Positive = pain or paresthesia in the median nerve distribution.
Ulnar nerve pathology
Elbow flexion test
Assesses for cubital tunnel syndrome.
Supinate forearms and hold elbows in maximum flexion for 60 seconds.
Positive = pain or paresthesia in the ulnar nerve distribution.
Duchenne’ssign
Also known as ulnar clawing or intrinsic-minus.
Ring and small fingers have hyperextended MP and flexed PIP and distal inter-phalangeal (DIP).
Indicates loss of intrinsic function with preservation of flexor digitorum profundus (FDP) from a distal ulnar nerve injury.
Froment’s test
Assesses thumb adduction (ADP).
Patient holds a piece of paper or folder between tip of thumb and radial base of the index finger in a lateral/key pinch. Examiner gradually pulls the paper away, encouraging the patient to keep hold of it.

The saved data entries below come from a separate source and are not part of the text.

(* ===== verification/AgentSpawn.v ===== *)
(** * Spawning agents

    The tasks that spawn, resume and release agents, as [AgentControl] runs them
    concurrently over one registry: each access to the atomic or section under
    the lock is one step, in the order of [spawn_agent_internal],
    [prepare_thread_spawn], [SpawnReservation] and [release_spawned_thread]. *)
From S2P Require Import Prelude Str AgentPath AgentRegistry.
Import AgentPath AgentRegistry.

Module AgentSpawn.

(** What a spawn or a resume is asked for: the limit of its configuration, the
    source of its session, the candidate nicknames of its role, and of a resumed
    agent the nickname it had and the id of its thread, which it keeps. *)
Record SpawnRequest : Type := {
  agent_max_threads : option N;
  session_source : option SessionSource;
  candidate_names : list str;
  preferred_agent_nickname : option str;
  resumed_thread_id : option ThreadId;
}.

Record SpawnReservation : Type := {
  active : bool;
  reserved_agent_nickname : option str;
  reserved_agent_path : option AgentPath;
}.
Definition new_reservation : SpawnReservation := Build_SpawnReservation true None None.
Definition with_reserved_path (p : AgentPath) (r : SpawnReservation) : SpawnReservation := {|
  active := active r; reserved_agent_nickname := reserved_agent_nickname r; reserved_agent_path := Some p |}.
Definition with_reserved_nickname (nickname : str) (r : SpawnReservation) : SpawnReservation := {|
  active := active r; reserved_agent_nickname := Some nickname; reserved_agent_path := reserved_agent_path r |}.
(** What [commit] leaves for the destructor: nothing. *)
Definition committed (r : SpawnReservation) : SpawnReservation := Build_SpawnReservation false None None.

Definition with_id (thread_id : ThreadId) (md : AgentMetadata) : AgentMetadata := {|
  agent_id := Some thread_id; agent_path := agent_path md; agent_nickname := agent_nickname md; agent_role := agent_role md;
  last_task_message := last_task_message md |}.
Definition prepared_metadata (agent_path : option AgentPath) (nickname : str) (agent_role : option str) : AgentMetadata := {|
  agent_id := None; agent_path := agent_path; agent_nickname := Some nickname; agent_role := agent_role;
  last_task_message := None |}.

(** Where a task is. *)
Inductive task : Type :=
| Starting (q : SpawnRequest)
| Counting (q : SpawnRequest) (max_threads current : N)
| Reserved (q : SpawnRequest) (r : SpawnReservation)
| RootKnown (q : SpawnRequest) (r : SpawnReservation)
| PathReserved (q : SpawnRequest) (r : SpawnReservation)
| Prepared (q : SpawnRequest) (r : SpawnReservation) (md : AgentMetadata)
| Created (r : SpawnReservation) (md : AgentMetadata)
| Dropping (r : SpawnReservation) (outcome : R AgentMetadata)
| Releasing (thread_id : ThreadId)
| Subtracting (outcome : R AgentMetadata)
| Finished (outcome : R AgentMetadata).

Definition store_count (n : N) (g : AgentRegistry) : AgentRegistry := {| active_agents := active_agents g; total_count := n |}.

Section Tasks.
Context (iter : gmap str AgentMetadata → list (str * AgentMetadata)).

(** One step of a task on the registry, [fresh] telling which thread ids the
    thread manager can give to a new thread, [resumable] which threads it can
    resume. *)
Inductive task_step (fresh resumable : ThreadId → Prop) : AgentRegistry → task → AgentRegistry → task → Prop :=
(* [reserve_spawn_slot] and [try_increment_spawned] *)
| step_unlimited g q :
    agent_max_threads q = None → task_step fresh resumable g (Starting q) (fetch_add g) (Reserved q new_reservation)
| step_load g q m : agent_max_threads q = Some m → task_step fresh resumable g (Starting q) g (Counting q m (total_count g))
| step_limit g q m current :
    (m <= current)%N → task_step fresh resumable g (Counting q m current) g (Finished (Err (AgentLimitReached m)))
| step_exchange g q m current :
    (current < m)%N → total_count g = current →
    task_step fresh resumable g (Counting q m current) (store_count (current + 1) g) (Reserved q new_reservation)
| step_exchange_fails g q m current :
    (current < m)%N → task_step fresh resumable g (Counting q m current) g (Counting q m (total_count g))
| step_cancelled g q r message : task_step fresh resumable g (Reserved q r) g (Dropping r (Err (ThreadError message)))
(* [prepare_thread_spawn] *)
| step_root g q r parent path nickname role :
    session_source q = Some (SubAgent (ThreadSpawn parent 1 path nickname role)) →
    task_step fresh resumable g (Reserved q r) (on_active (register_root_thread parent) g) (RootKnown q r)
| step_no_root g q r parent depth path nickname role :
    session_source q = Some (SubAgent (ThreadSpawn parent depth path nickname role)) → depth ≠ 1%Z →
    task_step fresh resumable g (Reserved q r) g (RootKnown q r)
| step_other_source g q r :
    (session_source q ≫= thread_spawn_parent_thread_id) = None →
    task_step fresh resumable g (Reserved q r) g (Prepared q r metadata_default)
| step_no_path g q r parent depth nickname role :
    session_source q = Some (SubAgent (ThreadSpawn parent depth None nickname role)) →
    task_step fresh resumable g (RootKnown q r) g (PathReserved q r)
| step_path g q r parent depth p nickname role a :
    session_source q = Some (SubAgent (ThreadSpawn parent depth (Some p) nickname role)) →
    reserve_agent_path p (active_agents g) = Ok a →
    task_step fresh resumable g (RootKnown q r) (with_active a g) (PathReserved q (with_reserved_path p r))
| step_path_taken g q r parent depth p nickname role e :
    session_source q = Some (SubAgent (ThreadSpawn parent depth (Some p) nickname role)) →
    reserve_agent_path p (active_agents g) = Err e →
    task_step fresh resumable g (RootKnown q r) g (Dropping r (Err e))
| step_nickname g q r parent depth path n role random a nickname :
    session_source q = Some (SubAgent (ThreadSpawn parent depth path n role)) →
    reserve_agent_nickname (candidate_names q) (preferred_agent_nickname q) random (active_agents g) = (a, Some nickname) →
    task_step fresh resumable g (PathReserved q r) (with_active a g)
      (Prepared q (with_reserved_nickname nickname r) (prepared_metadata path nickname role))
| step_no_nickname g q r random a :
    reserve_agent_nickname (candidate_names q) (preferred_agent_nickname q) random (active_agents g) = (a, None) →
    task_step fresh resumable g (PathReserved q r) (with_active a g) (Dropping r (Err NoAvailableNicknames))
(* the thread manager creates the thread, or the task fails or is cancelled *)
| step_created g q r md thread_id :
    resumed_thread_id q = None → fresh thread_id →
    task_step fresh resumable g (Prepared q r md) g (Created r (with_id thread_id md))
| step_resumed g q r md thread_id :
    resumed_thread_id q = Some thread_id → resumable thread_id →
    task_step fresh resumable g (Prepared q r md) g (Created r (with_id thread_id md))
| step_not_created g q r md message :
    task_step fresh resumable g (Prepared q r md) g (Dropping r (Err (ThreadError message)))
(* [SpawnReservation::commit] and [drop] *)
| step_commit g r md :
    task_step fresh resumable g (Created r md) (on_active (register_spawned_thread md) g) (Dropping (committed r) (Ok md))
| step_drop_inactive g r o :
    active r = false → task_step fresh resumable g (Dropping r o) g (Finished o)
| step_drop_path g r o p :
    active r = true → reserved_agent_path r = Some p →
    task_step fresh resumable g (Dropping r o) (on_active (release_reserved_agent_path p) g) (Subtracting o)
| step_drop_no_path g r o :
    active r = true → reserved_agent_path r = None → task_step fresh resumable g (Dropping r o) g (Subtracting o)
(* [release_spawned_thread] *)
| step_release g thread_id a counted :
    release_remove iter thread_id (active_agents g) = (a, counted) →
    task_step fresh resumable g (Releasing thread_id) (with_active a g)
      (if counted then Subtracting (Ok metadata_default) else Finished (Ok metadata_default))
| step_subtract g o : task_step fresh resumable g (Subtracting o) (fetch_sub g) (Finished o).

(** ** The session *)

(** [replaced] is not of the program: how many commits put their agent in the
    place of a live one. *)
Record world : Type := { registry : AgentRegistry; tasks : list task; replaced : nat }.
Definition replaces (g : AgentRegistry) (t : task) : bool :=
  match t with
  | Created _ md =>
      match agent_id md with
      | Some thread_id =>
          match agent_tree (active_agents g) !! agent_key md thread_id with Some old => is_live_agent old | None => false end
      | None => false
      end
  | _ => false
  end.
Definition with_tasks (l : list task) (w : world) : world := {| registry := registry w; tasks := l; replaced := replaced w |}.
Definition with_registry (g : AgentRegistry) (w : world) : world := {| registry := g; tasks := tasks w; replaced := replaced w |}.
Definition after_step (i : nat) (t : task) (g : AgentRegistry) (t' : task) (w : world) : world := {|
  registry := g; tasks := <[i := t']> (tasks w); replaced := replaced w + if replaces (registry w) t then 1 else 0 |}.

(** A thread id that no agent and no thread about to be committed has. *)
Definition unused (w : world) (thread_id : ThreadId) : Prop :=
  (∀ k md, agent_tree (active_agents (registry w)) !! k = Some md → agent_id md ≠ Some thread_id)
  ∧ (∀ r md, Created r md ∈ tasks w → agent_id md ≠ Some thread_id).

Definition child_path (p : AgentPath) : Prop := ∃ names n, p = path_of (names ++ [n]) ∧ Forall valid_name (names ++ [n]).

(** The requests there are: every limit within the session's, every path that
    of a child of some agent. *)
Definition request_ok (limit : N) (q : SpawnRequest) : Prop :=
  (∃ m, agent_max_threads q = Some m ∧ (m <= limit)%N)
  ∧ match session_source q with
    | Some (SubAgent (ThreadSpawn _ _ (Some p) _ _)) => child_path p
    | _ => True
    end.

(** A step of a session in which the threads that are resumed are [resumable] when
    they are. *)
Inductive session_step (resumable : world → ThreadId → Prop) (limit : N) : world → world → Prop :=
| session_task w i t g t' :
    tasks w !! i = Some t → task_step (unused w) (resumable w) (registry w) t g t' →
    session_step resumable limit w (after_step i t g t' w)
| session_spawn w q : request_ok limit q → session_step resumable limit w (with_tasks (tasks w ++ [Starting q]) w)
| session_release w thread_id : session_step resumable limit w (with_tasks (tasks w ++ [Releasing thread_id]) w)
| session_root w thread_id :
    session_step resumable limit w (with_registry (on_active (register_root_thread thread_id) (registry w)) w)
| session_message w thread_id message :
    session_step resumable limit w
      (with_registry (on_active (update_last_task_message iter thread_id message) (registry w)) w).

Definition session_start : world := {| registry := registry_default; tasks := []; replaced := 0 |}.
Definition reachable (resumable : world → ThreadId → Prop) (limit : N) : world → Prop :=
  rtc (session_step resumable limit) session_start.
End Tasks.
End AgentSpawn.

Positive = flexion of thumb interphalangeal (IP) joint.
Usually combined with Jeanne’s sign.
May also see hyperextension of index finger DIP and flexion of index finger PIP.
Jeanne’s sign
ADP.
Present = patient hyperextends MP joint during lateral/key pinch to “lock” the joint, compensating weak or paralyzed ADP.
Wartenberg’s sign
Assesses palmar interosseous muscles.
With hands flat on table, patient is asked to adduct all fingers.
Present = inability to adduct small finger.
Indicates weak/paralyzed third palmar interosseous resulting in unopposed extensor digiti minimi (EDM).
Pitres-Testut sign
Assesses second and third dorsal interosseous muscles.
With palm flat on table, hyperextend middle finger and deviate it radially and ulnarly.
Present = inability to make this motion.